## What you have to do
The answer must consist of every line from the entries below that contains the word "left".

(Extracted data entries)

Start of Block

(** [writepdu]: the connection, the result, and the bytes handed to the kernel *)
Definition writepdu (c : connection) (a : write_answer)
    : outcome (connection * bool * list byte) :=
  let w := cn_wpdu c in
  check! bool_decide (0 ≤ cb_solong w) in
  if decide (cb_solong w = cb_sz w) then Done (c, true, [])
  else match cb_buf w with
  | None => Fault NullDeref
  | Some b =>
      let! b := (if decide (cb_solong w = 0)
                 then mem_write b 0 (be32 (u32 (cb_sz w))) else Done b) in
      let w := {| cb_buf := Some b; cb_sz := cb_sz w; cb_solong := cb_solong w |} in
      match a with
      | WError e =>
          if decide (e = EAGAIN) then Done (set_wpdu c w, true, [])
          else Done (set_wpdu c {| cb_buf := Some b; cb_sz := 0; cb_solong := -1 |}, false, [])
      | WAccept q =>
          let n := Z.min (Z.max 0 q) (cb_sz w - cb_solong w) in
          let! out := mem_slice b (cb_solong w) n in
          Done (set_wpdu c {| cb_buf := Some b; cb_sz := cb_sz w;
                              cb_solong := cb_solong w + n |}, true, out)
      end
  end.

(** The receiving side of a socket: the bytes that have arrived and not been
    read, whether the peer has closed, and the thread's [errno]. *)
Record sock := Sock { sk_in : list byte; sk_eof : bool; sk_errno : Z }.
Lemma send_new_inv y b sz :
  send_inv y → pdu_ok b sz → send_inv (set_senders y (senders y ++ [SNew b sz])).
Proof.
  intros HI Hok. destruct HI. split; simpl; try done.
  - intros Hb. destruct (si_free0 Hb) as (H1&H2&H3). split_and!; [done|done|].
    intros k t [E|(_&E)]%lookup_app_Some; [by eapply H3|].
    apply list_lookup_singleton_Some in E as [_ <-]. done.
  - intros Hb. destruct (si_busy0 Hb) as (i&t&Ei&Hc&Ho). exists i, t.
    rewrite lookup_app_l by by eapply lookup_lt_Some. split; [done|]. split; [exact Hc|].
    intros j u Hj [E|(_&E)]%lookup_app_Some; [by eapply Ho|].
    apply list_lookup_singleton_Some in E as [_ <-]. done.
  - rewrite sum_list_with_app. simpl. lia.
  - rewrite fmap_app, join_app. simpl. by rewrite app_nil_r.
  - intros k t [E|(_&E)]%lookup_app_Some; [by eapply si_valid0|].
    apply list_lookup_singleton_Some in E as [_ <-]. done.
Qed.

(** the callers of [send] pass buffers that hold the PDU *)
Definition good_send (x : saction) : Prop :=
  match x with Send b sz => pdu_ok b sz | _ => True end.
Lemma accept_conn_spec lossy t a refs m evs s l :
  conns_ok s (l.*2 ++ refs) m → (∀ q, q ∈ m → q ∈ refs) →
  StronglySorted Z.lt l.*1 → all_alive s l → Forall arrives evs →
  NoDup ((arrivals evs).*1 ++ l.*1) → NoDup (arrivals evs).*2 →
  (∀ p, p ∈ (arrivals evs).*2 → s !! p = None) →
  ∃ s' l', accept_conn lossy s l (evs ++ [SelectReady true t a]) = Done (s', l', Returned) ∧
    l' ≡ₚ arrivals evs ++ l ∧ StronglySorted Z.lt l'.*1 ∧ all_alive s' l' ∧
    conns_ok s' (l'.*2 ++ refs) m.
Proof.
  revert s l. induction evs as [|e evs IH]; intros s l Hok Hm Hs Ha He Hfd Hpd Hnew.
  { exists s, l. by split_and!. }
  apply Forall_cons in He as [He Hes]. destruct e as [e|[] [] [[fd p]|]|]; try done.
  { cbn in He. cbn. rewrite decide_True by done. by apply IH. }
  change (arrivals (_ :: evs)) with ((fd, p) :: arrivals evs) in *.
  rewrite !fmap_cons in *. cbn [fst snd] in *. cbn [app] in Hfd.
  apply NoDup_cons in Hfd as [Hfd Hfds]. apply NoDup_cons in Hpd as [Hpd Hpds].
  assert (fd ∉ l.*1) as Hfl by (intros ?; apply Hfd, elem_of_app; by right).
  destruct (process_accept_spec lossy s l fd p refs m Hok Hm) as (E&Hok'&Hpl);
    [apply Hnew; by left|done|].
  rewrite alive_not_collectable in E by done.
  destruct (IH (<[p := connection_new fd lossy]> s) (conns_insert fd p l))
    as (s'&l'&E'&Hp'&Hs'&Ha'&Hok''); try done.
  - by apply conns_insert_sorted.
  - intros q c. rewrite (conns_insert_perm fd p l Hfl). cbn. rewrite lookup_insert.
    intros [->|Hq]%elem_of_cons; [rewrite decide_True by done; by intros [= <-]|].
    case_decide; [by intros [= <-]|]. by apply Ha.
  - rewrite (conns_insert_perm fd p l Hfl). cbn. rewrite <-Permutation_middle.
    by apply NoDup_cons.
  - intros q Hq. rewrite lookup_insert_ne; [apply Hnew; by right|]. by intros ->.
  - exists s', l'. split_and!; try done.
    + cbn [app accept_conn]. rewrite E. exact E'.
    + rewrite Hp', (conns_insert_perm fd p l Hfl). cbn. by rewrite Permutation_middle.
Qed.

(** ** Theorems *)

(** The accept thread never collects a dead connection that it alone holds: a new
    connection arrives either when there is none of these, and is added, or the
    thread drops the reference and then increments an iterator that [erase] has
    invalidated. *)
Theorem process_accept_exact lossy s l fd p refs m :
  conns_ok s (l.*2 ++ refs) m → (∀ q, q ∈ m → q ∈ refs) → s !! p = None → fd ∉ l.*1 →
  process_accept lossy s l fd p =
    (if existsb (collectable s) l then Fault UseAfterFree
     else Done (<[p := connection_new fd lossy]> s, conns_insert fd p l)) ∧
  conns_ok (<[p := connection_new fd lossy]> s) ((conns_insert fd p l).*2 ++ refs) m.
Proof.
  intros Hok Hm Hp Hfd. by destruct (process_accept_spec lossy s l fd p refs m) as (?&?&?).
Qed.

(** The constructor succeeds exactly when every call it makes does; it then listens
    without a connection, on the port that was asked for, and never blocks on its
    pipe. *)
Lemma tcpsconn_new_spec port lossy a :
  (∃ c, tcpsconn_new port lossy a = Done c ∧ conns_of c = [] ∧ lossy_ c = lossy ∧
     sock_port c = htons port ∧ Z.testbit (pipe_flags c) 11 = true) ∨
  tcpsconn_new port lossy a = Fault AssertFailed ∧
    (ta_socket a < 0 ∨ ta_bind a < 0 ∨ ta_listen a < 0 ∨ ta_pipe a < 0 ∨ ta_thread a = 0).
Proof.
  unfold tcpsconn_new. repeat (case_decide; [right; tauto|]).
  case_bool_decide; [left|right; tauto]. eexists. split; [done|]. split_and!; try done.
  change (Z.testbit (Z.lor (ta_flags a) O_NONBLOCK) 11 = true). rewrite Z.lor_spec. apply orb_true_r.
Qed.


(** ** Witnesses *)

Lemma empty_store_ok : conns_ok ∅ [] [].
Proof. split; [split|]; [by intros p ?%elem_of_nil|done|done]. Qed.

(** one connection, dead and held by nobody else *)
Definition dead_conn : connection := set_dead (connection_new 7 0).
Definition dead_store : conn_store := {[ 100 := dead_conn ]}.

Lemma dead_store_ok : conns_ok dead_store [100] [].
Proof.
  split; [split|].
  - intros p ->%list_elem_of_singleton. by exists dead_conn.
  - unfold dead_store. intros p c [<- <-]%lookup_singleton_Some. by vm_compute.
  - unfold dead_store. intros p c [<- <-]%lookup_singleton_Some Hw. by vm_compute in Hw.
Qed.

End of Block

## Answer to this problem
    [apply Hnew; by left|done|].
  case_bool_decide; [left|right; tauto]. eexists. split; [done|]. split_and!; try done.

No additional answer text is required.